[Stored entries]
————————

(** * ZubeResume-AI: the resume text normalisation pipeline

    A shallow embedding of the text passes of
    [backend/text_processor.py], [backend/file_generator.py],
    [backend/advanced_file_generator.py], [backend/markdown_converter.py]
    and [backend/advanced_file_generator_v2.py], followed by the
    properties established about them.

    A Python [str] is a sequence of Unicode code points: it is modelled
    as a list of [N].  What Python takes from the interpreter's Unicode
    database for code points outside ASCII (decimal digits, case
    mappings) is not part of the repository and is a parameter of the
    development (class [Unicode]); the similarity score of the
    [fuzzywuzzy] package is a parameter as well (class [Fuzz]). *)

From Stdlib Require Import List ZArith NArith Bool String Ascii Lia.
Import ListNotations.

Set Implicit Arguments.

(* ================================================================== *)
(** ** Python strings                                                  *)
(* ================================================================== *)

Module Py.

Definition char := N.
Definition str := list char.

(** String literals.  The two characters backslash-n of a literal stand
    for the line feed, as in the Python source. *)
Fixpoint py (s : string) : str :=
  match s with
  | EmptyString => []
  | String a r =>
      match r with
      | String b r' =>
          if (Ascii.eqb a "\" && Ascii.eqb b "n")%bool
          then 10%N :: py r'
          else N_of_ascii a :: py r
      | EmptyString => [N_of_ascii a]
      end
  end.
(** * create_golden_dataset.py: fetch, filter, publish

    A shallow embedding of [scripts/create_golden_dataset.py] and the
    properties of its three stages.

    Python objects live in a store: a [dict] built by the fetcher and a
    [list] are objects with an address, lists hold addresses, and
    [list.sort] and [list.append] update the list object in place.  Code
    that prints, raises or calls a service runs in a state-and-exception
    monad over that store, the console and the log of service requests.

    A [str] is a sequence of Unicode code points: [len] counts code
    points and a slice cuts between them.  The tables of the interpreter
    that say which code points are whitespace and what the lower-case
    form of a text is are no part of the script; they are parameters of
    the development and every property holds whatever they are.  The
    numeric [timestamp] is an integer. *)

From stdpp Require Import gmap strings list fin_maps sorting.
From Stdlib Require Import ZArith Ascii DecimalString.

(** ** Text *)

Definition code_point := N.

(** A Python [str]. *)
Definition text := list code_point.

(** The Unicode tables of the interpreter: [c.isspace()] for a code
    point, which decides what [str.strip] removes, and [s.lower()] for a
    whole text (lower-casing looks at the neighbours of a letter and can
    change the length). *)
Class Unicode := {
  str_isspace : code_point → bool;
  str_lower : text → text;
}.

————————

Exercise brief: How many lines of the entries include the string "objects"? Answer with a number and no other words.

Worked solution: 2